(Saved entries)
(* ===== verification/Config.v ===== *)
(** * The server configuration

    Models the sections of [src/config.rs] and their defaults.  A size, a count
    or a number of seconds is a [Z]; a path is its text.  The sections of a
    listener are those of [Listener.v], the roster entries those of
    [ClientIdentity.v]; reading the TOML text is the [toml] crate's. *)

From stdpp Require Import strings.
From S2P Require Import Prelude Net Policy ClientIdentity Listener Retry.
Open Scope Z_scope.

Record ServerSection := {
  idle_timeout_secs : Z;
  max_connections : Z;
  max_connections_per_ip : Z;
  max_pending_auth_per_ip : Z;
  max_tunnels_per_connection : Z;
}.

Record TlsSection := { cert_path : string; key_path : string }.

Record QuicSection := {
  q_max_datagram_size : Z;
  initial_max_streams_bidi : Z;
  enable_dgram : bool;
  q_enable_udp_gso : bool;
  enable_udp_gro : bool;
  udp_recv_buffer_size : Z;
  udp_send_buffer_size : Z;
  cc_algorithm : string;
  initial_congestion_window_packets : Z;
  initial_max_data : Z;
  initial_max_stream_data : Z;
  max_connection_window : Z;
  max_stream_window : Z;
  dgram_recv_queue_len : Z;
  dgram_send_queue_len : Z;
  discover_pmtu : bool;
  retry_mode : QuicRetryMode;
  retry_connection_threshold : Z;
  retry_token_ttl_secs : Z;
}.

Record Http2Section := {
  initial_stream_window : Z;
  initial_connection_window : Z;
  max_concurrent_streams : Z;
  max_header_list_size : Z;
  max_send_buffer_size : Z;
  data_frame_budget : Z;
  h2_max_datagram_size : Z;
}.

Record UdpProxySection := {
  udp_enabled : bool;
  udp_connect_timeout_secs : Z;
  udp_uri_template : string;
  udp_allow_targets : list string;
  udp_deny_targets : list string;
  udp_enable_udp_gso : bool;
}.

Record TcpProxySection := {
  tcp_enabled : bool;
  tcp_connect_timeout_secs : Z;
  tcp_allow_targets : list string;
  tcp_deny_targets : list string;
}.

Record IpProxySection := {
  ip_enabled : bool;
  ip_allow_targets : list string;
  ip_deny_targets : list string;
  require_tun : bool;
  ip_uri_template : string;
  connect_protocols : list string;
  tun_name : string;
  tun_mtu : Z;
  tun_offload : bool;
  ipv4_pool : string;
  ipv6_pool : string;
}.

Record ObservabilitySection := { obs_listen_addr : option SocketAddr }.

Record ServerConfig := {
  server : ServerSection;
  tls : TlsSection;
  quic_ : QuicSection;
  http2 : Http2Section;
  tcp_proxy : TcpProxySection;
  udp_proxy : UdpProxySection;
  ip_proxy : IpProxySection;
  observability : ObservabilitySection;
  clients : list ClientEntry;
  listeners : list ListenerSection;
}.

#[global] Instance QuicSection_eta : Eta QuicSection := fun r =>
  {| q_max_datagram_size := q_max_datagram_size r; initial_max_streams_bidi := initial_max_streams_bidi r;
     enable_dgram := enable_dgram r; q_enable_udp_gso := q_enable_udp_gso r; enable_udp_gro := enable_udp_gro r;
     udp_recv_buffer_size := udp_recv_buffer_size r; udp_send_buffer_size := udp_send_buffer_size r;
     cc_algorithm := cc_algorithm r; initial_congestion_window_packets := initial_congestion_window_packets r;
     initial_max_data := initial_max_data r; initial_max_stream_data := initial_max_stream_data r;
     max_connection_window := max_connection_window r; max_stream_window := max_stream_window r;
     dgram_recv_queue_len := dgram_recv_queue_len r; dgram_send_queue_len := dgram_send_queue_len r;
     discover_pmtu := discover_pmtu r; retry_mode := retry_mode r;
     retry_connection_threshold := retry_connection_threshold r; retry_token_ttl_secs := retry_token_ttl_secs r |}.
#[global] Instance ServerConfig_eta : Eta ServerConfig := fun r =>
  {| server := server r; tls := tls r; quic_ := quic_ r; http2 := http2 r; tcp_proxy := tcp_proxy r;
     udp_proxy := udp_proxy r; ip_proxy := ip_proxy r; observability := observability r;
     clients := clients r; listeners := listeners r |}.

(** ** Defaults *)

Definition KiB : Z := 1024.
Definition MiB : Z := 1024 * 1024.

Definition default_deny_targets : list string :=
  ["127.0.0.0/8"; "10.0.0.0/8"; "169.254.0.0/16"; "172.16.0.0/12"; "192.168.0.0/16";
   "::1/128"; "fc00::/7"; "fe80::/10"]%string.

Definition ServerSection_default : ServerSection :=
  {| idle_timeout_secs := 60; max_connections := 10000; max_connections_per_ip := 64;
     max_pending_auth_per_ip := 8; max_tunnels_per_connection := 100 |}.

Definition TlsSection_default : TlsSection :=
  {| cert_path := "certs/server.crt"; key_path := "certs/server.key" |}.

Definition AuthSection_default : AuthSection :=
  {| enabled := true; mode := Basic; stealth := false; username := EmptyString;
     password_hash := EmptyString; users := [] |}.

Definition QuicSection_default : QuicSection :=
  {| q_max_datagram_size := 1350; initial_max_streams_bidi := 128; enable_dgram := true;
     q_enable_udp_gso := false; enable_udp_gro := true; udp_recv_buffer_size := 0; udp_send_buffer_size := 0;
     cc_algorithm := "bbr2"; initial_congestion_window_packets := 32;
     initial_max_data := 16 * MiB; initial_max_stream_data := 4 * MiB;
     max_connection_window := 24 * MiB; max_stream_window := 16 * MiB;
     dgram_recv_queue_len := 2048; dgram_send_queue_len := 2048; discover_pmtu := false;
     retry_mode := Adaptive; retry_connection_threshold := 64; retry_token_ttl_secs := 30 |}.

Definition Http2Section_default : Http2Section :=
  {| initial_stream_window := MiB; initial_connection_window := 16 * MiB; max_concurrent_streams := 128;
     max_header_list_size := 8 * KiB; max_send_buffer_size := 256 * KiB; data_frame_budget := 256 * KiB;
     h2_max_datagram_size := 65527 |}.

Definition UdpProxySection_default : UdpProxySection :=
  {| udp_enabled := true; udp_connect_timeout_secs := 10;
     udp_uri_template := "/.well-known/masque/udp/{target_host}/{target_port}/";
     udp_allow_targets := ["0.0.0.0/0"%string]; udp_deny_targets := default_deny_targets;
     udp_enable_udp_gso := false |}.

Definition TcpProxySection_default : TcpProxySection :=
  {| tcp_enabled := true; tcp_connect_timeout_secs := 10;
     tcp_allow_targets := ["0.0.0.0/0"; "::/0"]%string; tcp_deny_targets := default_deny_targets |}.

Definition IpProxySection_default : IpProxySection :=
  {| ip_enabled := true; ip_allow_targets := ["0.0.0.0/0"; "::/0"]%string;
     ip_deny_targets := default_deny_targets; require_tun := false;
     ip_uri_template := "/.well-known/masque/ip/{target}/{ipproto}/";
     connect_protocols := ["connect-ip"; "cf-connect-ip"]%string; tun_name := "masque0"; tun_mtu := 1280;
     tun_offload := true; ipv4_pool := "10.89.0.0/16"; ipv6_pool := "fd00:abcd::/64" |}.

Definition default_listener_shards : Z := 1.

(** The listener of the default configuration, on [0.0.0.0:443]. *)
Definition default_listener : ListenerSection :=
  {| listen_addr := SockV4 0 443; transport := Http3; shards := default_listener_shards;
     max_datagram_size := None; tcp_targets := None; udp_targets := None; auth := AuthSection_default |}.

Definition ServerConfig_default : ServerConfig :=
  {| server := ServerSection_default; tls := TlsSection_default; quic_ := QuicSection_default;
     http2 := Http2Section_default; tcp_proxy := TcpProxySection_default;
     udp_proxy := UdpProxySection_default; ip_proxy := IpProxySection_default;
     observability := {| obs_listen_addr := None |}; clients := []; listeners := [default_listener] |}.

What the exercise asks
The reply should contain all of the entries exactly as shown above.

Exercise solution
(* ===== verification/Config.v ===== *)
(** * The server configuration

    Models the sections of [src/config.rs] and their defaults.  A size, a count
    or a number of seconds is a [Z]; a path is its text.  The sections of a
    listener are those of [Listener.v], the roster entries those of
    [ClientIdentity.v]; reading the TOML text is the [toml] crate's. *)

From stdpp Require Import strings.
From S2P Require Import Prelude Net Policy ClientIdentity Listener Retry.
Open Scope Z_scope.

Record ServerSection := {
  idle_timeout_secs : Z;
  max_connections : Z;
  max_connections_per_ip : Z;
  max_pending_auth_per_ip : Z;
  max_tunnels_per_connection : Z;
}.

Record TlsSection := { cert_path : string; key_path : string }.

Record QuicSection := {
  q_max_datagram_size : Z;
  initial_max_streams_bidi : Z;
  enable_dgram : bool;
  q_enable_udp_gso : bool;
  enable_udp_gro : bool;
  udp_recv_buffer_size : Z;
  udp_send_buffer_size : Z;
  cc_algorithm : string;
  initial_congestion_window_packets : Z;
  initial_max_data : Z;
  initial_max_stream_data : Z;
  max_connection_window : Z;
  max_stream_window : Z;
  dgram_recv_queue_len : Z;
  dgram_send_queue_len : Z;
  discover_pmtu : bool;
  retry_mode : QuicRetryMode;
  retry_connection_threshold : Z;
  retry_token_ttl_secs : Z;
}.

Record Http2Section := {
  initial_stream_window : Z;
  initial_connection_window : Z;
  max_concurrent_streams : Z;
  max_header_list_size : Z;
  max_send_buffer_size : Z;
  data_frame_budget : Z;
  h2_max_datagram_size : Z;
}.

Record UdpProxySection := {
  udp_enabled : bool;
  udp_connect_timeout_secs : Z;
  udp_uri_template : string;
  udp_allow_targets : list string;
  udp_deny_targets : list string;
  udp_enable_udp_gso : bool;
}.

Record TcpProxySection := {
  tcp_enabled : bool;
  tcp_connect_timeout_secs : Z;
  tcp_allow_targets : list string;
  tcp_deny_targets : list string;
}.

Record IpProxySection := {
  ip_enabled : bool;
  ip_allow_targets : list string;
  ip_deny_targets : list string;
  require_tun : bool;
  ip_uri_template : string;
  connect_protocols : list string;
  tun_name : string;
  tun_mtu : Z;
  tun_offload : bool;
  ipv4_pool : string;
  ipv6_pool : string;
}.

Record ObservabilitySection := { obs_listen_addr : option SocketAddr }.

Record ServerConfig := {
  server : ServerSection;
  tls : TlsSection;
  quic_ : QuicSection;
  http2 : Http2Section;
  tcp_proxy : TcpProxySection;
  udp_proxy : UdpProxySection;
  ip_proxy : IpProxySection;
  observability : ObservabilitySection;
  clients : list ClientEntry;
  listeners : list ListenerSection;
}.

#[global] Instance QuicSection_eta : Eta QuicSection := fun r =>
  {| q_max_datagram_size := q_max_datagram_size r; initial_max_streams_bidi := initial_max_streams_bidi r;
     enable_dgram := enable_dgram r; q_enable_udp_gso := q_enable_udp_gso r; enable_udp_gro := enable_udp_gro r;
     udp_recv_buffer_size := udp_recv_buffer_size r; udp_send_buffer_size := udp_send_buffer_size r;
     cc_algorithm := cc_algorithm r; initial_congestion_window_packets := initial_congestion_window_packets r;
     initial_max_data := initial_max_data r; initial_max_stream_data := initial_max_stream_data r;
     max_connection_window := max_connection_window r; max_stream_window := max_stream_window r;
     dgram_recv_queue_len := dgram_recv_queue_len r; dgram_send_queue_len := dgram_send_queue_len r;
     discover_pmtu := discover_pmtu r; retry_mode := retry_mode r;
     retry_connection_threshold := retry_connection_threshold r; retry_token_ttl_secs := retry_token_ttl_secs r |}.
#[global] Instance ServerConfig_eta : Eta ServerConfig := fun r =>
  {| server := server r; tls := tls r; quic_ := quic_ r; http2 := http2 r; tcp_proxy := tcp_proxy r;
     udp_proxy := udp_proxy r; ip_proxy := ip_proxy r; observability := observability r;
     clients := clients r; listeners := listeners r |}.

(** ** Defaults *)

Definition KiB : Z := 1024.
Definition MiB : Z := 1024 * 1024.

Definition default_deny_targets : list string :=
  ["127.0.0.0/8"; "10.0.0.0/8"; "169.254.0.0/16"; "172.16.0.0/12"; "192.168.0.0/16";
   "::1/128"; "fc00::/7"; "fe80::/10"]%string.

Definition ServerSection_default : ServerSection :=
  {| idle_timeout_secs := 60; max_connections := 10000; max_connections_per_ip := 64;
     max_pending_auth_per_ip := 8; max_tunnels_per_connection := 100 |}.

Definition TlsSection_default : TlsSection :=
  {| cert_path := "certs/server.crt"; key_path := "certs/server.key" |}.

Definition AuthSection_default : AuthSection :=
  {| enabled := true; mode := Basic; stealth := false; username := EmptyString;
     password_hash := EmptyString; users := [] |}.

Definition QuicSection_default : QuicSection :=
  {| q_max_datagram_size := 1350; initial_max_streams_bidi := 128; enable_dgram := true;
     q_enable_udp_gso := false; enable_udp_gro := true; udp_recv_buffer_size := 0; udp_send_buffer_size := 0;
     cc_algorithm := "bbr2"; initial_congestion_window_packets := 32;
     initial_max_data := 16 * MiB; initial_max_stream_data := 4 * MiB;
     max_connection_window := 24 * MiB; max_stream_window := 16 * MiB;
     dgram_recv_queue_len := 2048; dgram_send_queue_len := 2048; discover_pmtu := false;
     retry_mode := Adaptive; retry_connection_threshold := 64; retry_token_ttl_secs := 30 |}.

Definition Http2Section_default : Http2Section :=
  {| initial_stream_window := MiB; initial_connection_window := 16 * MiB; max_concurrent_streams := 128;
     max_header_list_size := 8 * KiB; max_send_buffer_size := 256 * KiB; data_frame_budget := 256 * KiB;
     h2_max_datagram_size := 65527 |}.

Definition UdpProxySection_default : UdpProxySection :=
  {| udp_enabled := true; udp_connect_timeout_secs := 10;
     udp_uri_template := "/.well-known/masque/udp/{target_host}/{target_port}/";
     udp_allow_targets := ["0.0.0.0/0"%string]; udp_deny_targets := default_deny_targets;
     udp_enable_udp_gso := false |}.

Definition TcpProxySection_default : TcpProxySection :=
  {| tcp_enabled := true; tcp_connect_timeout_secs := 10;
     tcp_allow_targets := ["0.0.0.0/0"; "::/0"]%string; tcp_deny_targets := default_deny_targets |}.

Definition IpProxySection_default : IpProxySection :=
  {| ip_enabled := true; ip_allow_targets := ["0.0.0.0/0"; "::/0"]%string;
     ip_deny_targets := default_deny_targets; require_tun := false;
     ip_uri_template := "/.well-known/masque/ip/{target}/{ipproto}/";
     connect_protocols := ["connect-ip"; "cf-connect-ip"]%string; tun_name := "masque0"; tun_mtu := 1280;
     tun_offload := true; ipv4_pool := "10.89.0.0/16"; ipv6_pool := "fd00:abcd::/64" |}.

Definition default_listener_shards : Z := 1.

(** The listener of the default configuration, on [0.0.0.0:443]. *)
Definition default_listener : ListenerSection :=
  {| listen_addr := SockV4 0 443; transport := Http3; shards := default_listener_shards;
     max_datagram_size := None; tcp_targets := None; udp_targets := None; auth := AuthSection_default |}.

Definition ServerConfig_default : ServerConfig :=
  {| server := ServerSection_default; tls := TlsSection_default; quic_ := QuicSection_default;
     http2 := Http2Section_default; tcp_proxy := TcpProxySection_default;
     udp_proxy := UdpProxySection_default; ip_proxy := IpProxySection_default;
     observability := {| obs_listen_addr := None |}; clients := []; listeners := [default_listener] |}.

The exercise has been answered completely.